Stored data entries:
#####

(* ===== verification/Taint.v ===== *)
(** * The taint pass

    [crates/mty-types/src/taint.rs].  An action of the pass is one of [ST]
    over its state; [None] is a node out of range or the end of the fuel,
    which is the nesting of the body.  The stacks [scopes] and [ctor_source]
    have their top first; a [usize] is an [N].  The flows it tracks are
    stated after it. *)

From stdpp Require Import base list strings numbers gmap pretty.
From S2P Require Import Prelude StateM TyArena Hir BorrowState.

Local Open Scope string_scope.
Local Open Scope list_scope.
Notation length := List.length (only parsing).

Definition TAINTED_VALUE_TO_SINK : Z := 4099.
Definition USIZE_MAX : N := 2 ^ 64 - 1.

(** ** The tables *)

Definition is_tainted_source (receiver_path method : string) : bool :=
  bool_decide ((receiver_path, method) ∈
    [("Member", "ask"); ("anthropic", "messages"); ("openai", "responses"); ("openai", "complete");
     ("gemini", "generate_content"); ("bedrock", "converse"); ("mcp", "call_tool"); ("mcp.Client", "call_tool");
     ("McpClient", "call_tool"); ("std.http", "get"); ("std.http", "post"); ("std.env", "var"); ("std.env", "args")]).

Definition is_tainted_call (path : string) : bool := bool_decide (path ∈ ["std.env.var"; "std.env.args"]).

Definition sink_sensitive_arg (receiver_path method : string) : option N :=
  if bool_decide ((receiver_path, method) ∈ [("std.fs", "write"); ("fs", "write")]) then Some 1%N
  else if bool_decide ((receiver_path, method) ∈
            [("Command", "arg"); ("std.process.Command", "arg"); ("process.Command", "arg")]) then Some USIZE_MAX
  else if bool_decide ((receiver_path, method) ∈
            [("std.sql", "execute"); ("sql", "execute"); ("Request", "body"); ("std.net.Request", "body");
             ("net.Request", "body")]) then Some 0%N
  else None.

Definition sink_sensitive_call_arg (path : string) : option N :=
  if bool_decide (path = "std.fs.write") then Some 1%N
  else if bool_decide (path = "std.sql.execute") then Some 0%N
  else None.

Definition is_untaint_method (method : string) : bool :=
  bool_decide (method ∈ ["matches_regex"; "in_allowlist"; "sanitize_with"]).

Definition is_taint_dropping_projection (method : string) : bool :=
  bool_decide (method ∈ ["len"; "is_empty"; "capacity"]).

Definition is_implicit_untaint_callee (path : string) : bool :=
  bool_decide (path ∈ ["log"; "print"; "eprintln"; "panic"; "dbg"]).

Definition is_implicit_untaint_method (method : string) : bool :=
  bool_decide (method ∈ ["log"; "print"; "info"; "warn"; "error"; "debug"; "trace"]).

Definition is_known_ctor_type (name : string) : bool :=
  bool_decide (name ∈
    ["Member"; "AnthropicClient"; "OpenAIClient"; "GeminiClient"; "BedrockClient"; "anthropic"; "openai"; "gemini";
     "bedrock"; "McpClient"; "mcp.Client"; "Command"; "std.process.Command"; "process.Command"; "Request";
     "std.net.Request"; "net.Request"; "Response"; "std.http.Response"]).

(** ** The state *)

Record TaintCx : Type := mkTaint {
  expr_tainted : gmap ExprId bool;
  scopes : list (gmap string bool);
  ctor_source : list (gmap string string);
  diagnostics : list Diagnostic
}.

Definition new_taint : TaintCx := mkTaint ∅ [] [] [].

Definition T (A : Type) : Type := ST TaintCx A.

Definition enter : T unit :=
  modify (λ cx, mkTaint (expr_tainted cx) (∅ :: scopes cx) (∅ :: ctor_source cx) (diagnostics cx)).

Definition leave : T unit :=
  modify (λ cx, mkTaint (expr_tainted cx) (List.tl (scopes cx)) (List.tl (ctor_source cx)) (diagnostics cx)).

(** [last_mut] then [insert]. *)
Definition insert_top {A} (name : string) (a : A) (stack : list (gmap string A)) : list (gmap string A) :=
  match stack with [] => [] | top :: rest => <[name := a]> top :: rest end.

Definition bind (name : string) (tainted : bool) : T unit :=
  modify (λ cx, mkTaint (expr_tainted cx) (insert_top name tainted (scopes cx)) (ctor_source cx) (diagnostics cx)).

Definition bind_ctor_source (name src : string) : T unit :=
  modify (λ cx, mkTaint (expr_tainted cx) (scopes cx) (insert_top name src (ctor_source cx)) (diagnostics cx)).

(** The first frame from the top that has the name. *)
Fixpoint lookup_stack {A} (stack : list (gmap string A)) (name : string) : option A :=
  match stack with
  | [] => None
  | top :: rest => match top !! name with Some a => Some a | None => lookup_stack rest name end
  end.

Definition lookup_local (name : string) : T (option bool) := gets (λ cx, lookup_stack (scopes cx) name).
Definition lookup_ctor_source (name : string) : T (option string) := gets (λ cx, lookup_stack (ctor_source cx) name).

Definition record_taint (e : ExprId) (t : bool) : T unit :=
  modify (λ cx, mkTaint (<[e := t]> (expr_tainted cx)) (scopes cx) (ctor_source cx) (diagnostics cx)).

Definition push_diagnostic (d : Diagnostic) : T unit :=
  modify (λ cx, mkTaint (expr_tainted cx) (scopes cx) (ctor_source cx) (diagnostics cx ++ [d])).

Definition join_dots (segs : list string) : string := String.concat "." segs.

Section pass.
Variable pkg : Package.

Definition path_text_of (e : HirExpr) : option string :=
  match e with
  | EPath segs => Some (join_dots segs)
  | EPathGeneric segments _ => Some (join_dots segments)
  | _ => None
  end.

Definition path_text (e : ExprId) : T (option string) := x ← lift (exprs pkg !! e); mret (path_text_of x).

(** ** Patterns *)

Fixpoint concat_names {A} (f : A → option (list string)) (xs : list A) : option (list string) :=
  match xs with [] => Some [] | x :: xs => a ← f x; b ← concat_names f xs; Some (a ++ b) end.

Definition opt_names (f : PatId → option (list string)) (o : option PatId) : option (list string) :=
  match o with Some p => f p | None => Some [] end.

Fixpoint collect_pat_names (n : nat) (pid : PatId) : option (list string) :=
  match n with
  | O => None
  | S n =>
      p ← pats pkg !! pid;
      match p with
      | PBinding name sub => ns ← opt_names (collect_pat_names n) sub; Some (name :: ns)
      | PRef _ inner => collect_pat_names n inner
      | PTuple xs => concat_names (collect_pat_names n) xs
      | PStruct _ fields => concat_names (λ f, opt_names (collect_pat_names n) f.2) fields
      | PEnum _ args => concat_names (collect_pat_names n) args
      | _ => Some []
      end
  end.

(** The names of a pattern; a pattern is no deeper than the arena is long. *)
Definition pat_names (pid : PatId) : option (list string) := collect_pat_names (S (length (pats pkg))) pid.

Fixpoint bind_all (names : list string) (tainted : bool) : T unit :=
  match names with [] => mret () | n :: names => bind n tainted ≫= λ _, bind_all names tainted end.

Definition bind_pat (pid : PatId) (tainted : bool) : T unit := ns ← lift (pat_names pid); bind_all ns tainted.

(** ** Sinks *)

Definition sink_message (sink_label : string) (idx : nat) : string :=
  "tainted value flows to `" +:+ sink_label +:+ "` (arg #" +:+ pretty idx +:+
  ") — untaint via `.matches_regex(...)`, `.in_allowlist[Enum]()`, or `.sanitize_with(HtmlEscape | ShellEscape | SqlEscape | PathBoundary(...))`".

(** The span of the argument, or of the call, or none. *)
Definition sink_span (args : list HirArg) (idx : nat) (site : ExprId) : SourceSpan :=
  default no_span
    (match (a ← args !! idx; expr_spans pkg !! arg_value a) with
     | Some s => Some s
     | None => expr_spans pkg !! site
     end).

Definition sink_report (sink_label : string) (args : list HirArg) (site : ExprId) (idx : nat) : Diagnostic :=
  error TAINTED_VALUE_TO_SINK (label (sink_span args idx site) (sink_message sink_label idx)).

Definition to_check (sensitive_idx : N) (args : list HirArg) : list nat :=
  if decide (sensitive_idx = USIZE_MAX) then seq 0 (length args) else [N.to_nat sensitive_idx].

#####

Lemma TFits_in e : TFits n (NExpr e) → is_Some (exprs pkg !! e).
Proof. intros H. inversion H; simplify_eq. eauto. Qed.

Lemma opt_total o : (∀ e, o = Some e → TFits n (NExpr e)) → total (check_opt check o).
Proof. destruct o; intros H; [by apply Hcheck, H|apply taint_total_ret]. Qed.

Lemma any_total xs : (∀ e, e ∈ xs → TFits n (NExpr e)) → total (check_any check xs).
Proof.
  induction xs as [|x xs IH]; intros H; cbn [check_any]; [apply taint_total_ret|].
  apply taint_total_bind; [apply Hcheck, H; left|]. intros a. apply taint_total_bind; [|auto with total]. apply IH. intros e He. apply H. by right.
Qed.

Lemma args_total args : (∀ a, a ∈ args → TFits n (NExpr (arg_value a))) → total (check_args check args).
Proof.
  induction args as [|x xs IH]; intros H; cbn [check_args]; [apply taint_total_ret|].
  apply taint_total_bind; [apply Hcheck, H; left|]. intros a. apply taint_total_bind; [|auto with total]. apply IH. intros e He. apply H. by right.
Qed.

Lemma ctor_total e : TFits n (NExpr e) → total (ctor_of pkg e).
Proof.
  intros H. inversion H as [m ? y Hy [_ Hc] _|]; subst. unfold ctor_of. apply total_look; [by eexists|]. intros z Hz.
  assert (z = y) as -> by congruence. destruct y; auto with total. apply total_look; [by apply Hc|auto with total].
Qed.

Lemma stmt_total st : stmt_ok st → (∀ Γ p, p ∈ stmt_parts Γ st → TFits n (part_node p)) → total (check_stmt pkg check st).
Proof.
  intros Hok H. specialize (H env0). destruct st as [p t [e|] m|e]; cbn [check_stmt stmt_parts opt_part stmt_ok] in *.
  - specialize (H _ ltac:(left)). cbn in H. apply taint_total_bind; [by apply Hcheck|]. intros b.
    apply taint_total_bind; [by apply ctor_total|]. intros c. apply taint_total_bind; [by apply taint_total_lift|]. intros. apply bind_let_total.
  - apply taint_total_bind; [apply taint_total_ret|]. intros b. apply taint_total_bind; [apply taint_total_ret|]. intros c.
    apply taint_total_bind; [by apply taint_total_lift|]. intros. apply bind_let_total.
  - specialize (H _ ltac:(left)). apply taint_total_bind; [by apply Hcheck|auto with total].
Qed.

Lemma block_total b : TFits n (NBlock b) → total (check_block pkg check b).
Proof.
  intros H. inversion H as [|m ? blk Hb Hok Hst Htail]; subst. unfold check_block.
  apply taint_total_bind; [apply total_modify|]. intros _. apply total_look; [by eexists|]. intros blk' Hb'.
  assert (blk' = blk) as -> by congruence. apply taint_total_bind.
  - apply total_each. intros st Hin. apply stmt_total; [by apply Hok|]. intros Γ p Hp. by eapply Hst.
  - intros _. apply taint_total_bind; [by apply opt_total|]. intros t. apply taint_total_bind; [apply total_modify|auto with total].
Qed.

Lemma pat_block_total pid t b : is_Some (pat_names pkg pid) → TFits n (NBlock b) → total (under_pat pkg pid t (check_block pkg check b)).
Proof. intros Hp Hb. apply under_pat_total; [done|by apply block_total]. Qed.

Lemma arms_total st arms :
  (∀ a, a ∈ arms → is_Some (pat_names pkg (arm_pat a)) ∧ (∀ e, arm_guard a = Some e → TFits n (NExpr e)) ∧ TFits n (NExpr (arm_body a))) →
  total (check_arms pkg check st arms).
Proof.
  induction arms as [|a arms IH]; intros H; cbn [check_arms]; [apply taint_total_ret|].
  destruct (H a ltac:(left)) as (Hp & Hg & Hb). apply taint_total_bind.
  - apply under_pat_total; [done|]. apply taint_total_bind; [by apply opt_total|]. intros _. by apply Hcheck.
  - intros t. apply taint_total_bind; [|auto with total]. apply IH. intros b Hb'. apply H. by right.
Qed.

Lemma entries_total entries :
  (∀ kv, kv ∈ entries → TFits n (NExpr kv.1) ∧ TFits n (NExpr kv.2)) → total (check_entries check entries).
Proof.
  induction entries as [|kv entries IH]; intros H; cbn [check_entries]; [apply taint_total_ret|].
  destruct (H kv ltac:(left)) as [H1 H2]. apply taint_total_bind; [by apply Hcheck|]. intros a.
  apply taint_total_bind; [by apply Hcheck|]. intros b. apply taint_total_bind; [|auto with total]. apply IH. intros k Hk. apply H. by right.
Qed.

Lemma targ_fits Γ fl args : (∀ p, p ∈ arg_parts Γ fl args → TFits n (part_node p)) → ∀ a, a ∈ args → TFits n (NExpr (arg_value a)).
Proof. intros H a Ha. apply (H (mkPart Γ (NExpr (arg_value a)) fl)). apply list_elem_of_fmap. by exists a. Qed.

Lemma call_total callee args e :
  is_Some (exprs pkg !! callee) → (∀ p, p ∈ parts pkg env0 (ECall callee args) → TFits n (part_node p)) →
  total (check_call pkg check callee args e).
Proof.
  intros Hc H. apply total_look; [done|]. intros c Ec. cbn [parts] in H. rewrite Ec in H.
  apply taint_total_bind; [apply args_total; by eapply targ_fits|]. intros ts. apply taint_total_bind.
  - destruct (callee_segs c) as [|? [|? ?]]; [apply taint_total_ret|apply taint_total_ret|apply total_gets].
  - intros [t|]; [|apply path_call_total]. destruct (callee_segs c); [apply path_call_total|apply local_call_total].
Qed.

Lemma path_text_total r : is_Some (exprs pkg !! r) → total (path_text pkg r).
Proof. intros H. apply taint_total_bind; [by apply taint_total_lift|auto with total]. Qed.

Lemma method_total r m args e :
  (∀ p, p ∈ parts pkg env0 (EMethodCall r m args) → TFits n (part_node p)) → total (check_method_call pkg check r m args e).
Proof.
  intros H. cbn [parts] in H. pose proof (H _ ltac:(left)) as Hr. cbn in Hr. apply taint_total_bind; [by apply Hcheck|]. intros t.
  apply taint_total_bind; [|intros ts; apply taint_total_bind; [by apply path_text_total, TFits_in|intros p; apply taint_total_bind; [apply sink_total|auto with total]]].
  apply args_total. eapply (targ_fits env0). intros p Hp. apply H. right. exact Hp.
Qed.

#####

Action item: Whenever the word "print" appears in a line above, copy that line.

Response to this exercise:
  bool_decide (path ∈ ["log"; "print"; "eprintln"; "panic"; "dbg"]).
  bool_decide (method ∈ ["log"; "print"; "info"; "warn"; "error"; "debug"; "trace"]).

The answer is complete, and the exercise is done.